◆ Available data
━━━━━━

(** [table.orderBy(path).toArray()] *)
Definition orderBy {A} (key : A → option Value) (rows : gmap nat A) : list (nat * A) :=
  merge_sort (λ x y, index_leb key x y)
    (filter (λ r, indexable (key r.2)) (map_to_list rows)).

Definition dateGe (a b : option Z) : bool :=
  match a, b with
  | Some x, Some y => (y <=? x)%Z
  | _, _ => false
  end.

Definition dateLe (a b : option Z) : bool := dateGe b a.

(** [db.syncQueue.add(item)] *)
Definition syncQueue_add (item : QueueItem) : M nat :=
  λ _ w, let k := syncQueueNext w in
         (Ok k, set_syncQueueNext (S k) (set_syncQueue <[k := item]> w)).

(** ** ActivityDB

    The primary key [id] of a row is the key of the table and is not kept
    among the properties of the object: the objects handed to the store
    (a finished activity, a document of the backend) never name their own
    [id], so every key comes from the generator. *)
Module ActivityDB.

(** [add(activity)] *)
Definition add (activity : Obj) : M nat :=
  let* t := now in
  let* id := (λ _ w,
    let k := activitiesNext w in
    (Ok k, set_activitiesNext (S k)
             (set_activities
                <[k := <["lastModified" := VTime t]>
                         (<["syncStatus" := VStr "pending"]> activity)]> w))) in
  let* t' := now in
  syncQueue_add {| operation := op_create; activityId := id;
                   data := Some activity; timestamp := t';
                   retryCount := 0; lastAttempt := None |};;
  ret id.

(** [getAll(filters)] *)
Definition getAll (filters : Obj) : M (list (nat * Obj)) :=
  gets (λ w,
    let collection := reverse (orderBy (λ a : Obj, a !! "startTime") (activities w)) in
    let collection :=
      if truthy (filters !! "type")
      then filter (λ a : nat * Obj, a.2 !! "type" = filters !! "type") collection
      else collection in
    let collection :=
      if truthy (filters !! "startDate")
      then filter (λ a : nat * Obj,
             dateGe (dateOf (a.2 !! "startTime")) (dateOf (filters !! "startDate")))
             collection
      else collection in
    if truthy (filters !! "endDate")
    then filter (λ a : nat * Obj,
           dateLe (dateOf (a.2 !! "startTime")) (dateOf (filters !! "endDate")))
           collection
    else collection).

(** [getById(id)] *)
Definition getById (id : nat) : M (option Obj) :=
  gets (λ w, activities w !! id).

(** [update(id, updates)]: Dexie writes the given properties over the row
    when the row exists and does nothing when it does not; the queue entry
    is added in both cases. *)
Definition update (id : nat) (updates : Obj) : M unit :=
  let* t := now in
  modify (set_activities
            (alter (λ row, <["lastModified" := VTime t]>
                             (<["syncStatus" := VStr "pending"]> updates) ∪ row) id));;
  let* t' := now in
  syncQueue_add {| operation := op_update; activityId := id;
                   data := Some updates; timestamp := t';
                   retryCount := 0; lastAttempt := None |};;
  ret tt.

(** [delete(id)] *)
Definition delete (id : nat) : M unit :=
  modify (set_activities (base.delete id));;
  let* t' := now in
  syncQueue_add {| operation := op_delete; activityId := id;
                   data := None; timestamp := t';
                   retryCount := 0; lastAttempt := None |};;
  ret tt.

(** [getPendingSync()] *)
Definition getPendingSync : M (list (nat * Obj)) :=
  gets (λ w, filter (λ a : nat * Obj, a.2 !! "syncStatus" = Some (VStr "pending"))
               (orderBy (λ a : Obj, a !! "syncStatus") (activities w))).

(** [markSynced(id, serverId)]; Dexie removes a property whose new value
    is [undefined]. *)
Definition markSynced (id : nat) (serverId : option Value) : M unit :=
  modify (set_activities
            (alter (λ row, <["syncStatus" := VStr "synced"]>
                             (match serverId with
                              | Some v => <["serverId" := v]> row
                              | None => base.delete "serverId" row
                              end)) id)).

End ActivityDB.

(** ** SyncQueueDB *)
Module SyncQueueDB.

(** [getAll()] *)
Definition getAll : M (list (nat * QueueItem)) :=
  gets (λ w, orderBy (λ q, Some (VTime (timestamp q))) (syncQueue w)).

(** [remove(id)] *)
Definition remove (id : nat) : M unit :=
  modify (set_syncQueue (base.delete id)).

(** [incrementRetry(id)] *)
Definition incrementRetry (id : nat) : M unit :=
  let* item := gets (λ w, syncQueue w !! id) in
  match item with
  | Some item =>
      let* t := now in
      modify (set_syncQueue
                (alter (λ q, {| operation := operation q; activityId := activityId q;
                                data := data q; timestamp := timestamp q;
                                retryCount := retryCount item + 1;
                                lastAttempt := Some t |}) id))
  | None => ret tt
  end.

(** [clear()] *)
Definition clear : M unit := modify (set_syncQueue (λ _, ∅)).

End SyncQueueDB.

(** ** SettingsDB, for the one key the service uses *)
Module SettingsDB.

(** [get('lastSync')]: [None] is the [null] the database is populated
    with. *)
Definition get_lastSync : M (option Z) := gets lastSync.

(** [set('lastSync', new Date().toISOString())] *)
Definition set_lastSync (t : Z) : M unit := modify (set_lastSync (Some t)).

End SettingsDB.

(** ** The backend: the Activity model

    [backend/models/Activity.js]: the schema, the statistics and the
    pre-save hook, with what Mongoose does with them when a document is
    constructed and saved.  The properties kept are the scalar paths of the
    schema; the two array paths, whose default is the empty array, are kept
    only when a body names them, as what the cast makes of the value, and
    the version key [__v], which the list leaves out and the client never
    reads, is not kept. *)

(** What [save()] and [Model.create()] end in. *)
Inductive SaveResult (A : Type) :=
| Saved (doc : A)
| ValidationError
| OtherError.
Arguments Saved {A} doc.
Arguments ValidationError {A}.
Arguments OtherError {A}.

Module Activity.

Inductive Default :=
| no_default
| constant (v : Value)
| default_name.

Record PathSpec := {
  p_type : SchemaType;
  p_required : bool;
  p_enum : option (list string);
  p_min : option Z;
  p_maxlength : option nat;
  p_default : Default
}.

(** The schema, with the two paths of [timestamps: true].  The default of
    [lastModified], [Date.now], is not listed: the pre-save hook writes
    [lastModified] before any document is stored. *)
Definition schema : list (string * PathSpec) :=
  [ ("userId", Build_PathSpec TString false None None None
                 (constant (VStr "default-user")));
    ("type", Build_PathSpec TString true (Some ["walk"; "run"; "ride"])
               None None no_default);
    ("name", Build_PathSpec TString false None None None default_name);
    ("startTime", Build_PathSpec TDate true None None None no_default);
    ("endTime", Build_PathSpec TDate true None None None no_default);
    ("duration", Build_PathSpec TNumber true None None None no_default);
    ("distance", Build_PathSpec TNumber true None (Some 0%Z) None no_default);
    ("steps", Build_PathSpec TNumber false None (Some 0%Z) None
                (constant (VNum 0)));
    ("avgPace", Build_PathSpec TNumber false None None None (constant (VNum 0)));
    ("avgSpeed", Build_PathSpec TNumber false None None None (constant (VNum 0)));
    ("elevationGain", Build_PathSpec TNumber false None (Some 0%Z) None
                        (constant (VNum 0)));
    ("route", Build_PathSpec TArray false None None None no_default);
    ("syncStatus", Build_PathSpec TString false
                     (Some ["synced"; "pending"; "conflict"]) None None
                     (constant (VStr "synced")));
    ("lastModified", Build_PathSpec TDate false None None None no_default);
    ("notes", Build_PathSpec TString false None None (Some 1000) no_default);
    ("tags", Build_PathSpec TArray false None None None no_default);
    ("createdAt", Build_PathSpec TDate false None None None no_default);
    ("updatedAt", Build_PathSpec TDate false None None None no_default) ].

(** A value a path of the type can hold as it is; [null] is one for every
    type, and a timestamp is a text. *)
Definition well_typed (ty : SchemaType) (v : Value) : bool :=
  match ty, v with
  | _, VNull => true
  | TString, (VStr _ | VTime _) => true
  | TNumber, VNum _ => true
  | TDate, VTime _ => true
  | TArray, _ => true
  | _, _ => false
  end.

(** The cast of a value set on a path: a value of the type of the path is
    kept, any other is converted by Mongoose or refused. *)
Definition cast (e : Env) (ty : SchemaType) (v : Value) : option Value :=
  match ty, v with
  | _, VNull => Some VNull
  | TString, (VStr _ | VTime _) | TNumber, VNum _ | TDate, VTime _ => Some v
  | _, _ =>
      match convert (runtime e) ty v with
      | Some v' => if well_typed ty v' then Some v' else None
      | None => None
      end
  end.

(** Setting the properties of [body] on a document whose paths hold
    [base]: a property that is no path of the schema is not kept (the
    schema is strict), a path whose value cannot be cast keeps what it held
    and is reported. *)
Definition assign_paths (paths : list (string * PathSpec))
    (e : Env) (body base : Obj) : Obj * list string :=
  foldr (λ '(p, spec) '(fields, errors),
           match body !! p with
           | None => (fields, errors)
           | Some v =>
               match cast e (p_type spec) v with
               | Some v' => (<[p := v']> fields, errors)
               | None => (fields, p :: errors)
               end
           end)
        (base, []) paths.

Definition assign : Env → Obj → Obj → Obj * list string := assign_paths schema.

(** The defaults that are values, for the paths left [undefined]. *)
Definition constants_of (paths : list (string * PathSpec)) (fields : Obj) : Obj :=
  foldr (λ '(p, spec) fields,
           match p_default spec, fields !! p with
           | constant v, None => <[p := v]> fields
           | _, _ => fields
           end)
        fields paths.

Definition constants : Obj → Obj := constants_of schema.

(** [s.charAt(0).toUpperCase() + s.slice(1)], for a text in ASCII. *)
Definition capitalize (s : string) : string :=
  match s with
  | EmptyString => EmptyString
  | String c rest =>
      let n := Ascii.nat_of_ascii c in
      String (if (97 <=? n) && (n <=? 122) then Ascii.ascii_of_nat (n - 32) else c)
             rest
  end.

(** A path that is [undefined] or [null]. *)
Definition unset (v : option Value) : bool :=
  match v with
  | None | Some VNull => true
  | Some _ => false
  end.

(** The default of [name], for a document that has passed validation: its
    [type] is a text and its [startTime] a date. *)
Definition name_default (e : Env) (fields : Obj) : Obj :=
  match fields !! "name", fields !! "type", fields !! "startTime" with
  | None, Some (VStr type), Some (VTime startTime) =>
      <["name" := VStr (capitalize type +:+ " - "
                          +:+ toLocaleDateString (runtime e) startTime)]> fields
  | _, _, _ => fields
  end.

(** One validator set, on the value of its path; only [required] looks at
    a path that is [null] or [undefined]. *)
Definition valid (spec : PathSpec) (v : option Value) : bool :=
  match v with
  | None | Some VNull => negb (p_required spec)
  | Some v =>
      well_typed (p_type spec) v
      && negb (p_required spec && bool_decide (v = VStr ""))
      && match p_enum spec with
         | Some values =>
             match v with
             | VStr s => bool_decide (s ∈ values)
             | _ => false
             end
         | None => true
         end
      && match p_min spec, v with
         | Some m, VNum z => (m <=? z)%Z
         | _, _ => true
         end
      && match p_maxlength spec, v with
         | Some n, VStr s => String.length s <=? n
         | Some n, VTime _ => 27 <=? n
         | _, _ => true
         end
  end.

(** [validate()] *)
Definition validate (fields : Obj) : bool :=
  forallb (λ '(p, spec), valid spec (fields !! p)) schema.

(** [x > 0] on the value of a path that holds a number. *)
Definition positive (v : option Value) : bool :=
  match v with
  | Some (VNum z) => (0 <? z)%Z
  | _ => false
  end.

(** [calculateStats()] *)
Definition calculateStats (e : Env) (fields : Obj) : Obj :=
  let fields :=
    match fields !! "distance", fields !! "duration" with
    | Some distance, Some duration =>
        if positive (Some distance) && positive (Some duration) then
          let distanceKm := divide (runtime e) distance (VNum 1000) in
          let durationHours := divide (runtime e) duration (VNum 3600) in
          <["avgSpeed" := divide (runtime e) distanceKm durationHours]>
            (<["avgPace" := divide (runtime e)
                              (divide (runtime e) duration (VNum 60)) distanceKm]>
               fields)
        else fields
    | _, _ => fields
    end in
  match fields !! "route" with
  | None | Some VNull => fields
  | Some route =>
      match routeGain (runtime e) route with
      | Some gain => <["elevationGain" := gain]> fields
      | None => fields
      end
  end.

(** The paths of a stored document. *)
Definition fields_of (d : ServerDoc) : Obj :=
  <["startTime" := VTime (doc_startTime d)]>
    (<["lastModified" := VTime (doc_lastModified d)]> (doc_rest d)).

(** The document that holds [fields] under [id]. *)
Definition document (id : string) (fields : Obj) : option ServerDoc :=
  match fields !! "startTime", fields !! "lastModified" with
  | Some (VTime startTime), Some (VTime lastModified) =>
      Some {| doc_id := id; doc_startTime := startTime;
              doc_lastModified := lastModified; doc_rest := fields |}
  | _, _ => None
  end.

(** The cast of a value to an [_id]. *)
Definition castId (e : Env) (v : Value) : option string :=
  match v with
  | VStr s => if negb (String.eqb s "") && isObjectId (runtime e) s
              then Some s else None
  | _ => None
  end.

━━━━━━

◆ Goal of the exercise
Exactly how many lines of the records hold "endDate"? Give the number without any words.

◆ Exercise response
2